Task
Filter the records down to the lines that hold the word "first", and copy each of those lines.
(Excerpted data)
(* ===== verification/NetAddr.v ===== *)
(** The part of Go's [net] package in use: host and port, IP addresses and
    networks. *)
From S2P Require Import Prelude GoStrings.
From Stdlib Require Import Ascii.

Local Open Scope Z_scope.

(** ** Host and port *)

Definition colon : ascii := ":"%char.
Definition is_char (c d : ascii) : bool := Ascii.eqb c d.
Definition has_char (c : ascii) (l : list ascii) : bool := existsb (is_char c) l.

(** Everything before and after the last colon. *)
Fixpoint break_last (l : list ascii) : option (list ascii * list ascii) :=
  match l with
  | [] => None
  | c :: rest =>
      match break_last rest with
      | Some (a, b) => Some (c :: a, b)
      | None => if is_char colon c then Some ([], rest) else None
      end
  end.

(** [net.SplitHostPort]. *)
Definition SplitHostPort (s : string) : option (string * string) :=
  match break_last (bytes s) with
  | None => None
  | Some (h, port) =>
      if has_char "["%char port || has_char "]"%char port then None
      else match h with
      | c :: rest =>
          if is_char "["%char c then
            match reverse rest with
            | d :: inner =>
                if is_char "]"%char d && negb (has_char "["%char inner) && negb (has_char "]"%char inner)
                then Some (str (reverse inner), str port) else None
            | [] => None
            end
          else if has_char colon h || has_char "["%char h || has_char "]"%char h then None
          else Some (str h, str port)
      | [] => Some ("", str port)
      end
  end.

(** ** Addresses *)

(** An address after [To4]: an IPv6 address that maps an IPv4 one is [IP4]. *)
Inductive IP : Type := IP4 (n : Z) | IP6 (n : Z).

Definition normalise (n : Z) : IP :=
  if Z.shiftr n 32 =? 65535 then IP4 (Z.land n 4294967295) else IP6 n.

Definition digit_value (c : ascii) : option Z :=
  let n := byte_of c in if (48 <=? n) && (n <=? 57) then Some (n - 48) else None.
Definition hex_value (c : ascii) : option Z :=
  let n := byte_of c in
  if (48 <=? n) && (n <=? 57) then Some (n - 48)
  else if (97 <=? n) && (n <=? 102) then Some (n - 87)
  else if (65 <=? n) && (n <=? 70) then Some (n - 55)
  else None.
Fixpoint number (base : Z) (digit : ascii -> option Z) (acc : Z) (l : list ascii) : option Z :=
  match l with
  | [] => Some acc
  | c :: rest => match digit c with
                 | Some d => number base digit (acc * base + d) rest
                 | None => None
                 end
  end.

(** A decimal field of an IPv4 address: no leading zero, at most 255. *)
Definition field4 (s : string) : option Z :=
  match bytes s with
  | [] => None
  | (c :: _ :: _) as l =>
      if is_char "0"%char c then None
      else match number 10 digit_value 0 l with Some n => if n <=? 255 then Some n else None | None => None end
  | l => number 10 digit_value 0 l
  end.

Definition parse4 (s : string) : option Z :=
  match mapM field4 (Split s "."%char) with
  | Some [a; b; c; d] => Some (((a * 256 + b) * 256 + c) * 256 + d)
  | _ => None
  end.

(** A group of an IPv6 address: one to four hexadecimal digits. *)
Definition group6 (s : string) : option Z :=
  let l := bytes s in
  if (length l =? 0)%nat || (4 <? length l)%nat then None else number 16 hex_value 0 l.

(** Groups between colons; the last may be an IPv4 address, two groups wide. *)
Fixpoint groups6 (l : list string) : option (list Z) :=
  match l with
  | [] => Some []
  | [s] => if has_char "."%char (bytes s)
           then n ← parse4 s; Some [Z.shiftr n 16; Z.land n 65535]
           else n ← group6 s; Some [n]
  | s :: rest => n ← group6 s; ns ← groups6 rest; Some (n :: ns)
  end.
Definition colon_groups (l : list ascii) : option (list Z) :=
  match l with [] => Some [] | _ => groups6 (Split (str l) colon) end.

(** What is before and after the first double colon. *)
Fixpoint cut_ellipsis (l : list ascii) : option (list ascii * list ascii) :=
  match l with
  | c :: ((d :: rest) as l') =>
      if is_char colon c && is_char colon d then Some ([], rest)
      else match cut_ellipsis l' with Some (a, b) => Some (c :: a, b) | None => None end
  | _ => None
  end.

Definition join_groups (l : list Z) : Z := foldl (fun acc g => acc * 65536 + g) 0 l.
Definition parse6 (s : string) : option Z :=
  match cut_ellipsis (bytes s) with
  | None => match colon_groups (bytes s) with
            | Some l => if (length l =? 8)%nat then Some (join_groups l) else None
            | None => None
            end
  | Some (a, b) =>
      if has_char "."%char a then None
      else match colon_groups a, colon_groups b with
           | Some l, Some r =>
               if (length l + length r <=? 7)%nat
               then Some (join_groups (l ++ replicate (8 - (length l + length r)) 0 ++ r)) else None
           | _, _ => None
           end
  end.

(** [net.ParseIP]; an address with a zone is refused. *)
Definition ParseIP (s : string) : option IP :=
  if has_char colon (bytes s) then normalise <$> parse6 s else IP4 <$> parse4 s.

(** ** Networks *)

(** A network by its first address and the length of its prefix. *)
Inductive IPNet : Type := Net4 (base : Z) (bits : Z) | Net6 (base : Z) (bits : Z).

Definition prefix (width bits n : Z) : Z := Z.shiftr n (width - bits).
Definition masked (width bits n : Z) : Z := Z.shiftl (prefix width bits n) (width - bits).

(** A prefix length: digits only. *)
Definition mask_bits (s : string) (width : Z) : option Z :=
  match bytes s with
  | [] => None
  | l => match number 10 digit_value 0 l with
         | Some n => if n <=? width then Some n else None
         | None => None
         end
  end.

(** [net.ParseCIDR].  A prefix of the IPv4-mapped addresses is an IPv4 network. *)
Definition ParseCIDR (s : string) : option IPNet :=
  match SplitN s "/"%char 2 with
  | [addr; mask] =>
      if has_char colon (bytes addr) then
        n ← parse6 addr; k ← mask_bits mask 128;
        match normalise (masked 128 k n) with
        | IP4 b => Some (Net4 b (k - 96))
        | IP6 b => Some (Net6 b k)
        end
      else n ← parse4 addr; k ← mask_bits mask 32; Some (Net4 (masked 32 k n) k)
  | _ => None
  end.

(** [IPNet.Contains]. *)
Definition NetContains (net : IPNet) (ip : IP) : bool :=
  match net, ip with
  | Net4 b k, IP4 n => prefix 32 k n =? prefix 32 k b
  | Net6 b k, IP6 n => prefix 128 k n =? prefix 128 k b
  | _, _ => false
  end.

(** ** Samples and facts *)

Lemma net_samples :
  SplitHostPort "10.0.0.1:80" = Some ("10.0.0.1", "80") /\ SplitHostPort "[::1]:7070" = Some ("::1", "7070")
  /\ SplitHostPort "::1" = None /\ SplitHostPort "host" = None
  /\ ParseIP "127.0.0.1" = Some (IP4 2130706433) /\ ParseIP "::ffff:127.0.0.1" = Some (IP4 2130706433)
  /\ ParseIP "::1" = Some (IP6 1) /\ ParseIP "fe80::1%eth0" = None /\ ParseIP "01.2.3.4" = None
  /\ ParseIP "1:2:3:4:5:6:7:8:9" = None /\ ParseIP "1::2::3" = None
  /\ ParseCIDR "192.168.7.9/16" = Some (Net4 3232235520 16) /\ ParseCIDR "10.0.0.0/33" = None
  /\ ParseCIDR "::ffff:10.0.0.0/104" = Some (Net4 167772160 8).
Proof. by vm_compute. Qed.

(** A network of full width holds exactly its own address. *)
Lemma full_width width a b : prefix width width a =? prefix width width b = (a =? b).
Proof. unfold prefix. by rewrite Z.sub_diag, !Z.shiftr_0_r. Qed.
(End Excerpted data)
Your solution
(** What is before and after the first double colon. *)
(** A network by its first address and the length of its prefix. *)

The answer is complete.